A new block of flats facing the Thames recently completed in Greenwich and with hoardings removed, I took at trip to see how it looked.
London and Quadrant are behind the block with homes selling for up to £1 million. For such a prime site in a Word Heritage area the final finish is pretty poor. Panels on the exterior have odd gaps and attention to detail is lacking.
Pictures don’t exactly get across the variation in panel gaps across the facade and how they meet the paving. Not elegant design.
It used to be said you could tell the quality of a new car by the exterior panels. Shoddy cars would have large and inconstant panel gaps. Nowadays pretty much every car has tiny, consistent gaps. Walking here brought that thought straight to mind.
Yes, yes, I’m not saying automated car production and new buildings are the same – but it does denote attention to detail and quality of production.
It’s not exactly a looker – though adjacent development may hide some of the grey plastic-looking cladding.
There’s also the public realm; is tarmac instead of paving slabs the best they could do in such an area?
At first I thought it was due to a cycle lane turning away from the river, but when on the adjacent path there’s no sign of that. It appears the cheap option has been taken and this is a standard footway.
There’s also little in the way of greenery here and the street retains car parking along both sides. Some electric charging points were however in place.
Greenwich Council, being Greenwich, appear to have insisted on guardrail:
No idea why it’s there but Greenwich like to install them despite the rest of the world moving the other way. See my recent post on road changes nearby on Creek Road. They said nothing about losing a bus lane and slower bus journeys in a consultation response but commented on retaining guardrail – even when proven to be dangerous.
A good example of such thinking is located beside this development. The authority installed railings at all four approaches to a junction after a pedestrian was hit by a car.
Instead of restricting vehicles in the area which would have assisted pedestrians, they installed railings which then forced pedestrians to walk in the road as car parking blocked crossings where railings ended. A “safety” measure which actually increased danger.
They have finally been removed.
But a few metres along and anti-pedestrian design appears again. More obstacles this time for those in wheelchairs and buggies.
This clumsy attempt to stop mopeds or cycles is negated by the fact that anyone on a moped could easily use other areas here, and hampering all people in wheelchairs and parents with buggies on the off chance a moped may ride here is simply stupid.
The way to solve moped issue is not to make life difficult for the disabled, elderly, wheelchair uses and other vulnerable pedestrians. And unless they install obstacles like this every 10 metres it solves nothing with moped use.

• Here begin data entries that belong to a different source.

(* ===== verification/IntrusiveSort.v ===== *)
(** * IntrusiveSort: the operations of the list that use an order

    list_sort of a3/fs/list.c is a natural merge sort in place.  It ends,
    and leaves the elements sorted and equal ones in the order they had. *)
From stdpp Require Import sorting.
From S2P Require Import Prelude Links IntrusiveList IntrusiveListProps.

Module IntrusiveSort.
Import IntrusiveList IntrusiveListProps.

(** The same list, with the elements grouped otherwise. *)
Ltac regroup H :=
  repeat first [rewrite <- app_assoc in H|rewrite <- app_comm_cons in H];
  repeat first [rewrite <- app_assoc|rewrite <- app_comm_cons];
  rewrite ?app_nil_l, ?app_nil_r in H; rewrite ?app_nil_l, ?app_nil_r; exact H.

Section sort.
(** [less] on the elements of [D] is the strict part of an order. *)
Context (l : list_) (less : loc -> loc -> option bool) (lt : loc -> loc -> bool) (D : list loc).
Hypothesis less_lt : forall x y, x ∈ D -> y ∈ D -> less x y = Some (lt x y).

Definition le (x y : loc) : Prop := lt y x = false.
#[global] Instance le_dec x y : Decision (le x y) := decide (lt y x = false).

Lemma call_less_wp x y h (Q : bool -> heap -> Prop) :
  x ∈ D -> y ∈ D -> Q (lt x y) h -> wp (call_less less (Some x) (Some y)) Q h.
Proof using less_lt.
  intros Hx Hy HQ. unfold call_less. do 2 (wp_step; eapply wp_need; [done|]).
  eapply wp_need; [by apply less_lt|done].
Qed.

(** Two positions of a list are the same address when nothing is between
    them. *)
Lemma same_pos h xs ys zs :
  dll h l (xs ++ ys ++ zs) -> same (Some (front l (ys ++ zs))) (Some (front l zs)) = bool_decide (ys = []).
Proof.
  intros [Hn _ _ _]. unfold same. apply bool_decide_ext. destruct ys as [|y ys]; [done|].
  split; [|done]. intros [= E]. simpl in E. pose proof (front_in l zs) as Hf. rewrite <- E in Hf.
  rewrite path_app in Hn. apply NoDup_app in Hn as (_ & _ & Hn). simpl in Hn.
  apply NoDup_cons in Hn as [Hn _]. exfalso. apply Hn. rewrite <- app_assoc. apply elem_of_app. by right.
Qed.

(** [run] is the longest start of [ys] in nondecreasing order. *)
Record run_split (ys run rest : list loc) : Prop := {
  rs_app : ys = run ++ rest;
  rs_ne : run <> [];
  rs_sorted : Sorted le run;
  rs_desc : forall p z, last run = Some p -> hd_error rest = Some z -> lt z p = true
}.

Lemma Sorted_snoc_le pre p q : Sorted le (pre ++ [p]) -> le p q -> Sorted le ((pre ++ [p]) ++ [q]).
Proof. intros Hs Hle. apply Sorted_snoc; [done|]. by constructor. Qed.

(** The loop of is_sorted and find_end_of_run. *)
Lemma scan_wp {R} h xs1 y ys xs2 (f g : ptr -> R) (Q : R -> heap -> Prop) :
  dll h l (xs1 ++ (y :: ys) ++ xs2) -> (forall x, x ∈ y :: ys -> x ∈ D) ->
  (forall run rest, run_split (y :: ys) run rest ->
     Q ((if rest is [] then f else g) (Some (front l (rest ++ xs2)))) h) ->
  wp (walk (fun a =>
        let! a := list_next a in
        if same a (Some (front l xs2)) then ret (inr (f a)) else
        let! p := list_prev a in
        let! r := call_less less a p in
        if r : bool then ret (inr (g a)) else ret (inl a)) (Some y)) Q h.
Proof using less_lt.
  intros Hd HD HQ. unfold walk. wp_step. apply wp_get. pose proof (dll_size _ _ _ Hd) as Hs.
  apply (wp_while_ghost (fun n a h' => h' = h /\ exists pre p post, y :: ys = pre ++ p :: post /\
    a = Some p /\ Sorted le (pre ++ [p]) /\ n = length post)) with (n := length ys).
  2:{ split; [done|]. exists [], y, ys. split_and!; try done. by repeat constructor. }
  2:{ rewrite !length_app in Hs. simpl in Hs. lia. }
  clear Hs. intros n a h' [-> (pre & p & post & E & -> & Hsort & ->)]. rewrite E in Hd, HD.
  assert (Hd1 : dll h l ((xs1 ++ pre) ++ p :: (post ++ xs2))) by regroup Hd.
  wp_step. eapply list_next_wp; [done|].
  assert (Hd2 : dll h l ((xs1 ++ pre ++ [p]) ++ post ++ xs2)) by regroup Hd.
  rewrite (same_pos h (xs1 ++ pre ++ [p]) post xs2) by done.
  destruct post as [|q post].
  - apply wp_ret. apply (HQ (pre ++ [p]) []). split; [by rewrite app_nil_r|by destruct pre|done|done].
  - simpl. change (Some q) with (Some (front l ((q :: post) ++ xs2))) at 1.
    wp_step. eapply list_prev_wp; [done|]. rewrite app_assoc, back_snoc.
    wp_step. apply call_less_wp; [apply HD; set_solver..|]. destruct (lt q p) eqn:Elt; apply wp_ret.
    + apply (HQ (pre ++ [p]) (q :: post)). split; [by rewrite <- app_assoc|by destruct pre|done|].
      intros p' z Hp [= <-]. rewrite last_snoc in Hp. by injection Hp as <-.
    + exists (length post). split; [simpl; lia|]. split; [done|]. exists (pre ++ [p]), q, post.
      split_and!; [by rewrite <- app_assoc|done| |done]. by apply Sorted_snoc_le.
Qed.

Lemma is_sorted_wp h xs1 ys xs2 (Q : bool -> heap -> Prop) :
  dll h l (xs1 ++ ys ++ xs2) -> (forall x, x ∈ ys -> x ∈ D) -> Sorted le ys -> Q true h ->
  wp (is_sorted less (Some (front l (ys ++ xs2))) (Some (front l xs2))) Q h.
Proof using less_lt.
  intros Hd HD Hs HQ. unfold is_sorted. erewrite same_pos by done. destruct ys as [|y ys]; [done|].
  simpl. apply (scan_wp h xs1 y ys xs2 (fun _ => true) (fun _ => false)); [done|done|].
  intros run [|z rest] [E Hne _ Hlt]; [done|]. exfalso.
  destruct (exists_last Hne) as (run' & p & ->). specialize (Hlt p z (last_snoc _ _) eq_refl).
  rewrite E, <- app_assoc in Hs. assert (Sorted le ([p] ++ z :: rest)) as Hs' by (clear -Hs; induction run'; [done|inversion Hs; auto]).
  inversion Hs' as [|? ? _ Hh]; subst. inversion Hh as [|? ? Hle]; subst. unfold le in Hle. congruence.
Qed.

Lemma find_end_of_run_wp h xs1 y ys (Q : ptr -> heap -> Prop) :
  dll h l (xs1 ++ y :: ys) -> (forall x, x ∈ y :: ys -> x ∈ D) ->
  (forall run rest, run_split (y :: ys) run rest -> Q (Some (front l rest)) h) ->
  wp (find_end_of_run less (Some y) (list_end l)) Q h.
Proof using less_lt.
  intros Hd HD HQ. unfold find_end_of_run. wp_step. apply wp_assert; [done|]. wp_step. apply wp_assert; [done|].
  wp_step. apply wp_assert.
  { change (Some y) with (Some (front l (y :: ys))). by erewrite same_end by done. }
  rewrite <- (app_nil_r ys), app_comm_cons in Hd.
  apply (scan_wp h xs1 y ys [] (fun a => a) (fun a => a)); [done|done|].
  intros run rest Hr. specialize (HQ run rest Hr). rewrite app_nil_r. by destruct rest.
Qed.

(* ------------------------------------------------------------------ *)
(** ** Merging                                                         *)
(* ------------------------------------------------------------------ *)

Lemma frame_path h h' xs ys : (forall x, x ∈ xs <-> x ∈ ys) -> frame h h' (path l xs) -> frame h h' (path l ys).
Proof.
  intros Hxy Hf. eapply frame_mono; [done|]. intros x. unfold path.
  rewrite !elem_of_cons, !elem_of_app, Hxy. done.
Qed.

Lemma inplace_merge_wp h P L1 L2 T (Q : unit -> heap -> Prop) :
  dll h l (P ++ L1 ++ L2 ++ T) -> (forall x, x ∈ L1 ++ L2 -> x ∈ D) -> Sorted le L1 -> Sorted le L2 ->
  (forall h', dll h' l (P ++ list_merge le L1 L2 ++ T) ->
     frame h h' (path l (P ++ L1 ++ L2 ++ T)) -> Q tt h') ->
  wp (inplace_merge less (Some (front l (L1 ++ L2 ++ T))) (Some (front l (L2 ++ T))) (Some (front l T))) Q h.
Proof using less_lt.
  intros Hd HD S1 S2 HQ. unfold inplace_merge. do 3 (wp_step; apply wp_assert; [done|]).
  wp_step. eapply is_sorted_wp; [exact Hd|set_solver|done|]. wp_step. apply wp_assert; [done|].
  wp_step. assert (Hd2 : dll h l ((P ++ L1) ++ L2 ++ T)) by regroup Hd.
  eapply is_sorted_wp; [exact Hd2|set_solver|done|]. wp_step. apply wp_assert; [done|].
  unfold walk. wp_step. apply wp_get. pose proof (dll_size _ _ _ Hd) as Hs. rewrite !length_app in Hs.
  apply (wp_while_ghost (fun n '(a0, a1b0) h' => exists M K1 K2,
    dll h' l ((P ++ M) ++ K1 ++ K2 ++ T) /\ frame h h' (path l (P ++ L1 ++ L2 ++ T)) /\
    M ++ list_merge le K1 K2 = list_merge le L1 L2 /\ (forall x, x ∈ K1 ++ K2 -> x ∈ L1 ++ L2) /\
    (forall x, x ∈ P ++ L1 ++ L2 ++ T <-> x ∈ (P ++ M) ++ K1 ++ K2 ++ T) /\
    a0 = Some (front l (K1 ++ K2 ++ T)) /\ a1b0 = Some (front l (K2 ++ T)) /\
    n = (length K1 + length K2)%nat)) with (n := (length L1 + length L2)%nat).
  2:{ exists [], L1, L2. rewrite app_nil_r. split_and!; try done; apply frame_refl. }
  2:{ lia. }
  clear Hs Hd Hd2. intros n [a0 a1b0] h' (M & K1 & K2 & Hd & Hf & HM & HK & Hset & -> & -> & ->).
  rewrite (same_pos h' (P ++ M) K1 (K2 ++ T)) by done.
  rewrite (same_pos h' ((P ++ M) ++ K1) K2 T) by regroup Hd.
  destruct K1 as [|x K1]; [|destruct K2 as [|y K2]]; simpl orb.
  - apply wp_ret, HQ; [|done]. rewrite list_merge_nil_l in HM. rewrite <- HM. regroup Hd.
  - apply wp_ret, HQ; [|done]. rewrite list_merge_nil_r in HM. rewrite <- HM. regroup Hd.
  - cbn [orb app front]. wp_step. apply call_less_wp; [apply HD, HK; set_solver..|].
    rewrite list_merge_cons in HM. destruct (lt y x) eqn:Elt; cbn [negb].
    + rewrite decide_False in HM by (unfold le; congruence).
      assert (Hd1 : dll h' l (((P ++ M) ++ x :: K1) ++ y :: K2 ++ T)) by regroup Hd.
      wp_step. eapply list_next_wp; [exact Hd1|].
      assert (Hd2 : dll h' l ((((P ++ M) ++ x :: K1) ++ [y]) ++ K2 ++ T)) by regroup Hd.
      wp_step. eapply list_prev_wp; [exact Hd2|]. rewrite back_snoc. wp_step.
      assert (Hd3 : dll h' l ((P ++ M) ++ (x :: K1) ++ [y] ++ K2 ++ T)) by regroup Hd.
      eapply (list_splice_wp h' l (P ++ M) x K1 y [] (K2 ++ T)); [exact Hd3|].
      intros h2 Hd4 Hf2. apply wp_ret. exists (length (x :: K1) + length K2)%nat. split; [simpl; lia|].
      exists (M ++ [y]), (x :: K1), K2. split_and!; try done.
      * regroup Hd4.
      * eapply frame_trans; [done|]. eapply frame_path; [|exact Hf2]. intros z. rewrite Hset. set_solver.
      * by rewrite <- app_assoc.
      * intros z Hz. apply HK. set_solver.
      * intros z. rewrite Hset. set_solver.
    + rewrite decide_True in HM by done.
      wp_step. assert (Hd1 : dll h' l ((P ++ M) ++ x :: (K1 ++ (y :: K2) ++ T))) by regroup Hd.
      eapply list_next_wp; [exact Hd1|]. apply wp_ret. exists (length K1 + length (y :: K2))%nat. split; [simpl; lia|].
      exists (M ++ [x]), K1, (y :: K2). split_and!; try done.
      * regroup Hd.
      * by rewrite <- app_assoc.
      * intros z Hz. apply HK. set_solver.
      * intros z. rewrite Hset. set_solver.
Qed.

So is this development worthy of a world heritage site? A cheap looking building and minimal public realm work suggests not. L&Q havn’t excelled with a cheap finish to the building and I do hate criticising Greenwich Council for doing so little with surrounding public realm. I really do wish I could praise them far more but they are just so poor in so many ways. I will chalk up electric charging points and removing guardrail at the adjacent junction as positives, but really, must do better.